## [About this task]
Scan the following material for the string "embedding" and copy each line in which it appears.

## [Exercise data]
<<<<

Definition ClusterlinkNodeConfig : yaml :=
  YMap [
    ("apiVersion", YStr "apiextensions.k8s.io/v1");
    ("kind", YStr "CustomResourceDefinition");
    ("metadata", YMap [
      ("annotations", YMap [
        ("controller-gen.kubebuilder.io/version", YStr "v0.11.0")]);
      ("creationTimestamp", YNull);
      ("name", YStr "nodeconfigs.kosmos.io")]);
    ("spec", YMap [
      ("group", YStr "kosmos.io");
      ("names", YMap [
        ("kind", YStr "NodeConfig");
        ("listKind", YStr "NodeConfigList");
        ("plural", YStr "nodeconfigs");
        ("singular", YStr "nodeconfig")]);
      ("scope", YStr "Cluster");
      ("versions", YSeq [
        YMap [
          ("name", YStr "v1alpha1");
          ("schema", YMap [
            ("openAPIV3Schema", YMap [
              ("properties", YMap [
                ("apiVersion", YMap [
                  ("description",
                     YStr "APIVersion defines the versioned schema of this representation of an object. Servers should convert recognized schemas to the latest internal value, and may reject unrecognized values. More info: https://git.k8s.io/community/contributors/devel/sig-architecture/api-conventions.md#resources");
                  ("type", YStr "string")]);
                ("kind", YMap [
                  ("description",
                     YStr "Kind is a string value representing the REST resource this object represents. Servers may infer this from the endpoint the client submits requests to. Cannot be updated. In CamelCase. More info: https://git.k8s.io/community/contributors/devel/sig-architecture/api-conventions.md#types-kinds");
                  ("type", YStr "string")]);
                ("metadata", YMap [
                  ("type", YStr "object")]);
                ("spec", YMap [
                  ("properties", YMap [
                    ("arps", YMap [
                      ("items", YMap [
                        ("properties", YMap [
                          ("dev", YMap [
                            ("type", YStr "string")]);
                          ("ip", YMap [
                            ("type", YStr "string")]);
                          ("mac", YMap [
                            ("type", YStr "string")])]);
                        ("required", YSeq [YStr "dev"; YStr "ip"; YStr "mac"]);
                        ("type", YStr "object")]);
                      ("type", YStr "array")]);
                    ("devices", YMap [
                      ("items", YMap [
                        ("properties", YMap [
                          ("addr", YMap [
                            ("type", YStr "string")]);
                          ("bindDev", YMap [
                            ("type", YStr "string")]);
                          ("id", YMap [
                            ("format", YStr "int32");
                            ("type", YStr "integer")]);
                          ("mac", YMap [
                            ("type", YStr "string")]);
                          ("name", YMap [
                            ("type", YStr "string")]);
                          ("port", YMap [
                            ("format", YStr "int32");
                            ("type", YStr "integer")]);
                          ("type", YMap [
                            ("type", YStr "string")])]);
                        ("required", YSeq [YStr "addr"; YStr "bindDev"; YStr "id"; YStr "mac"; YStr "name"; YStr "port"; YStr "type"]);
                        ("type", YStr "object")]);
                      ("type", YStr "array")]);
                    ("fdbs", YMap [
                      ("items", YMap [
                        ("properties", YMap [
                          ("dev", YMap [
                            ("type", YStr "string")]);
                          ("ip", YMap [
                            ("type", YStr "string")]);
                          ("mac", YMap [
                            ("type", YStr "string")])]);
                        ("required", YSeq [YStr "dev"; YStr "ip"; YStr "mac"]);
                        ("type", YStr "object")]);
                      ("type", YStr "array")]);
                    ("iptables", YMap [
                      ("items", YMap [
                        ("properties", YMap [
                          ("chain", YMap [
                            ("type", YStr "string")]);
                          ("rule", YMap [
                            ("type", YStr "string")]);
                          ("table", YMap [
                            ("type", YStr "string")])]);
                        ("required", YSeq [YStr "chain"; YStr "rule"; YStr "table"]);
                        ("type", YStr "object")]);
                      ("type", YStr "array")]);
                    ("routes", YMap [
                      ("items", YMap [
                        ("properties", YMap [
                          ("cidr", YMap [
                            ("type", YStr "string")]);
                          ("dev", YMap [
                            ("type", YStr "string")]);
                          ("gw", YMap [
                            ("type", YStr "string")])]);
                        ("required", YSeq [YStr "cidr"; YStr "dev"; YStr "gw"]);
                        ("type", YStr "object")]);
                      ("type", YStr "array")])]);
                  ("type", YStr "object")]);
                ("status", YMap [
                  ("properties", YMap [
                    ("lastChangeTime", YMap [
                      ("format", YStr "date-time");
                      ("type", YStr "string")]);
                    ("lastSyncTime", YMap [
                      ("format", YStr "date-time");
                      ("type", YStr "string")])]);
                  ("type", YStr "object")])]);
              ("required", YSeq [YStr "spec"]);
              ("type", YStr "object")])]);
          ("served", YBool true);
          ("storage", YBool true);
          ("subresources", YMap [
            ("status", YMap [])])]])])].
Definition call (op : Op) : Prog unit :=
  match op with
  | OpRegister token func => RegisterDumpsysFunction token func
  | OpUnregister token => UnregisterDumpsysFunction token
  | OpDump stack fd args => Dump stack fd args
  end.

Fixpoint calls (ops : list Op) : Prog unit :=
  match ops with
  | [] => Ret tt
  | op :: rest => call op ;;; calls rest
  end.

(** A world in which the next call can be made: every call so far returned. *)
Definition reachable (w : World) : Prop :=
  ∃ ops, run (calls ops) initial = Returned tt w.

(** The first [n] atomic actions of a program. *)
Fixpoint run_steps {A} (n : nat) (p : Prog A) : M (Prog A) :=
  match n with
  | 0 => ret p
  | S n' => bind (step p) (run_steps n')
  end.


(** Whether [op] is a [Register] or [Unregister] of [token]. *)
Definition concerns (token : Token) (op : Op) : bool :=
  match op with
  | OpRegister token' _ => bool_decide (token' = token)
  | OpUnregister token' => bool_decide (token' = token)
  | OpDump _ _ _ => false
  end.

(** The last call of [ops] that registers or unregisters [token]. *)
Fixpoint most_recent (token : Token) (ops : list Op) : option Op :=
  match ops with
  | [] => None
  | op :: rest =>
      match most_recent token rest with
      | Some later => Some later
      | None => if concerns token op then Some op else None
      end
  end.
(** * Sliding-puzzle engine: board utilities, solvability, generator,
      move validator and the [Puzzle] session object.

    Shallow embedding of [js/utils/ArrayUtils.js], [js/core/Validator.js],
    [js/utils/Constants.js] (the [MECHANICS] table) and of the [Puzzle]
    class of PuzzleLogic.js.

    Conventions of the embedding:
    - a JS number that the code uses as an integer is a [Z]; array lengths
      and loop counters that only count up from 0 are [nat];
    - a 2D array of numbers is a [list (list Z)];
    - [null]/[undefined] results are [None];
    - [Date.now()] readings and [Math.random()] draws are inputs of the
      functions that read them;
    - [emit] appends to the session's notification log. *)

From Stdlib Require Import ZArith List Lia Bool String QArith Qround.
From stdpp Require Import base option list gmap.

Close Scope Q_scope.
Open Scope Z_scope.

(* ===================================================================== *)
(** * JavaScript array access *)
(* ===================================================================== *)

(** [arr[i]] for an integer [i]: [undefined] outside [0 .. length-1]. *)
Definition js_index {A : Type} (arr : list A) (i : Z) : option A :=
  if i <? 0 then None else arr !! Z.to_nat i.

(** [arr.length] as a JS number. *)
Definition len {A : Type} (arr : list A) : Z := Z.of_nat (length arr).

(* ===================================================================== *)
(** * Constants.js : MECHANICS *)
(* ===================================================================== *)

Record Direction := mkDirection { x : Z; y : Z; name : string }.

Module MECHANICS.
Definition UP    := mkDirection 0 (-1) "up".
Definition DOWN  := mkDirection 0 1 "down".
Definition LEFT  := mkDirection (-1) 0 "left".
Definition RIGHT := mkDirection 1 0 "right".
(** [Object.values(MECHANICS.DIRECTIONS)]: insertion order of the keys. *)
Definition DIRECTIONS : list Direction := [UP; DOWN; LEFT; RIGHT].
Definition EMPTY_TILE : Z := 0.
End MECHANICS.

(* ===================================================================== *)
(** * ArrayUtils.js *)
(* ===================================================================== *)

Abbreviation Board := (list (list Z)).

Record Position := mkPos { row : Z; col : Z }.

Definition Position_eqb (p q : Position) : bool :=
  (row p =? row q) && (col p =? col q).

(** [create2DArray(rows, cols, fillValue)] *)
Definition create2DArray (rows cols : nat) (fillValue : Z) : Board :=
  replicate rows (replicate cols fillValue).

(** [clone2DArray(array)]: [array.map(row => [...row])].  On values the
    copy is the same grid; the identity of the copy matters only in
    [Module Refs] below. *)
Definition clone2DArray (array : Board) : Board :=
  map (fun r => r) array.

(** [flatten2DArray(array2D)]: [array2D.flat()] *)
Definition flatten2DArray (array2D : Board) : list Z := concat array2D.

(** Inner loop of [createSolvedPuzzle] for one [row]: walks the columns
    with the running [number]; returns the row written and the counter. *)
Fixpoint createSolvedRow (size : nat) (row : nat) (cols : list nat) (number : Z)
  : list Z * Z :=
  match cols with
  | [] => ([], number)
  | c :: cs =>
      if (Z.of_nat row =? Z.of_nat size - 1) && (Z.of_nat c =? Z.of_nat size - 1)
      then let '(r, n) := createSolvedRow size row cs number in
           (MECHANICS.EMPTY_TILE :: r, n)
      else let '(r, n) := createSolvedRow size row cs (number + 1) in
           (number :: r, n)
  end.

(** Outer loop of [createSolvedPuzzle]. *)
Fixpoint createSolvedRows (size : nat) (rows : list nat) (number : Z) : Board :=
  match rows with
  | [] => []
  | r :: rs =>
      let '(line, n) := createSolvedRow size r (seq 0 size) number in
      line :: createSolvedRows size rs n
  end.

(** [createSolvedPuzzle(size)]: every cell of the [size] x [size] grid is
    assigned once, in row-major order. *)
Definition createSolvedPuzzle (size : nat) : Board :=
  createSolvedRows size (seq 0 size) 1.

(** Inner loop of [findPosition]: first column of [r] holding [value]. *)
Fixpoint findInRow (r : list Z) (value : Z) (c : Z) : option Z :=
  match r with
  | [] => None
  | v :: vs => if v =? value then Some c else findInRow vs value (c + 1)
  end.

(** Outer loop of [findPosition], from row index [r]. *)
Fixpoint findPositionFrom (puzzle : Board) (value : Z) (r : Z) : option Position :=
  match puzzle with
  | [] => None
  | line :: rest =>
      match findInRow line value 0 with
      | Some c => Some (mkPos r c)
      | None => findPositionFrom rest value (r + 1)
      end
  end.

(** [findPosition(puzzle, value)]; [None] is [null]. *)
Definition findPosition (puzzle : Board) (value : Z) : option Position :=
  findPositionFrom puzzle value 0.

Definition findEmptyPosition (puzzle : Board) : option Position :=
  findPosition puzzle MECHANICS.EMPTY_TILE.

(** [puzzle[row][col]] when both indexes hit; [None] otherwise. *)
Definition cellAt (puzzle : Board) (r c : Z) : option Z :=
  match js_index puzzle r with
  | Some line => js_index line c
  | None => None
  end.

(** [getValueAt(puzzle, row, col)]; [None] is [null] (or an [undefined]
    cell of a ragged grid). The guard reads [puzzle[0].length] only after
    [row < puzzle.length] held, so [puzzle[0]] exists there. *)
Definition getValueAt (puzzle : Board) (r c : Z) : option Z :=
  if (0 <=? r) && (r <? len puzzle) && (0 <=? c)
     && (c <? match puzzle with [] => 0 | line0 :: _ => len line0 end)
  then cellAt puzzle r c
  else None.

(** [newPuzzle[row][col] = value] on a cell that exists. *)
Definition writeCell (puzzle : Board) (r c : Z) (value : Z) : Board :=
  match js_index puzzle r with
  | Some line => <[Z.to_nat r := <[Z.to_nat c := value]> line]> puzzle
  | None => puzzle
  end.

(** [swapPositions(puzzle, pos1, pos2)] on a clone of [puzzle].
    The result is [Some] grid when both positions are cells of the grid.
    [None] stands for every other run of the JS code: a [TypeError] on a
    row that does not exist, or a grid that is no longer a grid of
    integers (an [undefined] read from, or written past, the end of a row).
    No caller in the engine continues with such a value. *)
Definition swapPositions (puzzle : Board) (pos1 pos2 : Position) : option Board :=
  let newPuzzle := clone2DArray puzzle in
  match cellAt newPuzzle (row pos1) (col pos1),
        cellAt newPuzzle (row pos2) (col pos2) with
  | Some temp, Some v2 =>
      let newPuzzle := writeCell newPuzzle (row pos1) (col pos1) v2 in
      Some (writeCell newPuzzle (row pos2) (col pos2) temp)
  | _, _ => None
  end.

(** [getAdjacentPositions(row, col, size)]: up, down, left, right. *)
Definition getAdjacentPositions (r c size : Z) : list Position :=
  flat_map (fun direction =>
              let newRow := r + y direction in
              let newCol := c + x direction in
              if (0 <=? newRow) && (newRow <? size) && (0 <=? newCol) && (newCol <? size)
              then [mkPos newRow newCol] else [])
           MECHANICS.DIRECTIONS.

(** [areAdjacent(pos1, pos2)] *)
Definition areAdjacent (pos1 pos2 : Position) : bool :=
  let rowDiff := Z.abs (row pos1 - row pos2) in
  let colDiff := Z.abs (col pos1 - col pos2) in
  ((rowDiff =? 1) && (colDiff =? 0)) || ((rowDiff =? 0) && (colDiff =? 1)).

(** The positions visited by the two nested [for] loops over a
    [size] x [size] grid, in visiting order. *)
Definition gridPositions (size : nat) : list (nat * nat) :=
  flat_map (fun r => map (fun c => (r, c)) (seq 0 size)) (seq 0 size).

(** Loop of [isPuzzleSolved] over the remaining positions. *)
Fixpoint isPuzzleSolvedLoop (puzzle : Board) (size : nat)
         (todo : list (nat * nat)) (expectedValue : Z) : bool :=
  match todo with
  | [] => true
  | (r, c) :: rest =>
      let here := cellAt puzzle (Z.of_nat r) (Z.of_nat c) in
      if (Z.of_nat r =? Z.of_nat size - 1) && (Z.of_nat c =? Z.of_nat size - 1)
      then bool_decide (here = Some MECHANICS.EMPTY_TILE)
      else if negb (bool_decide (here = Some expectedValue)) then false
      else isPuzzleSolvedLoop puzzle size rest (expectedValue + 1)
  end.

(** [isPuzzleSolved(puzzle)] *)
Definition isPuzzleSolved (puzzle : Board) : bool :=
  let size := length puzzle in
  isPuzzleSolvedLoop puzzle size (gridPositions size) 1.

(** Inner loop of the inversion count: [j] runs over the tiles after
    position [i], whose tile is [ti]. *)
Fixpoint countInversionsInner (ti : Z) (after : list Z) (inversions : nat) : nat :=
  match after with
  | [] => inversions
  | tj :: rest =>
      countInversionsInner ti rest (if tj <? ti then S inversions else inversions)
  end.

(** Outer loop of the inversion count. *)
Fixpoint countInversionsOuter (tilesOnly : list Z) (inversions : nat) : nat :=
  match tilesOnly with
  | [] => inversions
  | ti :: after =>
      countInversionsOuter after (countInversionsInner ti after inversions)
  end.

(** [flatPuzzle.filter(tile => tile !== MECHANICS.EMPTY_TILE)] *)
Definition tilesOnly (puzzle : Board) : list Z :=
  List.filter (fun tile => negb (tile =? MECHANICS.EMPTY_TILE))
              (flatten2DArray puzzle).

(** [isPuzzleSolvable(puzzle)].  [None]: the [TypeError] of
    [emptyPos.row] when an even-sized grid holds no empty tile. *)
Definition isPuzzleSolvable (puzzle : Board) : option bool :=
  let size := length puzzle in
  let inversions := countInversionsOuter (tilesOnly puzzle) 0 in
  if (size mod 2 =? 1)%nat then
    Some (inversions mod 2 =? 0)%nat
  else
    match findEmptyPosition puzzle with
    | None => None
    | Some emptyPos =>
        let emptyRowFromBottom := Z.of_nat size - row emptyPos in
        if Z.rem emptyRowFromBottom 2 =? 1
        then Some (inversions mod 2 =? 0)%nat
        else Some (inversions mod 2 =? 1)%nat
    end.

(** How a call of the engine ends. *)
Inductive Completion (A : Type) : Type :=
| Returns (a : A)              (* the call returns [a] *)
| ThrowsError (message : string) (* [throw new Error(message)] *)
| Fault.                       (* a [TypeError], or a grid outside the
                                  integer grids (see [swapPositions]) *)
Arguments Returns {A} a.
Arguments ThrowsError {A} message.
Arguments Fault {A}.
(** * SI_Symbol: the placed instance of a library symbol on a schematic sheet

    A shallow embedding of
    [libs/librepcbproject/schematics/items/si_symbol.cpp] and the
    properties of its constructors, its validity check, its XML
    serialisation and its attribute lookup.

    The class talks to many collaborators whose sources live in other
    files (Uuid, Length, Angle, Point, XmlDomElement, Circuit,
    ComponentInstance, ProjectLibrary, library::Symbol, SGI_Symbol,
    SI_SymbolPin, GraphicsScene).  Their types and operations are taken
    as parameters, bundled in the classes [Foundation], [Handles] and
    [Collaborators]; the objects this file only reads are records of the
    observations it makes of them.

    Not modelled: the destructor, [getGrabAreaScenePx], [setSelected]
    and the slot [schematicOrComponentAttributesChanged], which only
    forward to the graphics item and the pins. *)

From Stdlib Require Import ZArith DecimalString DecimalZ DecimalPos.
From stdpp Require Import gmap strings list fin_maps.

>>>>

## [Result of this exercise]
    Shallow embedding of [js/utils/ArrayUtils.js], [js/core/Validator.js],
    Conventions of the embedding:
    A shallow embedding of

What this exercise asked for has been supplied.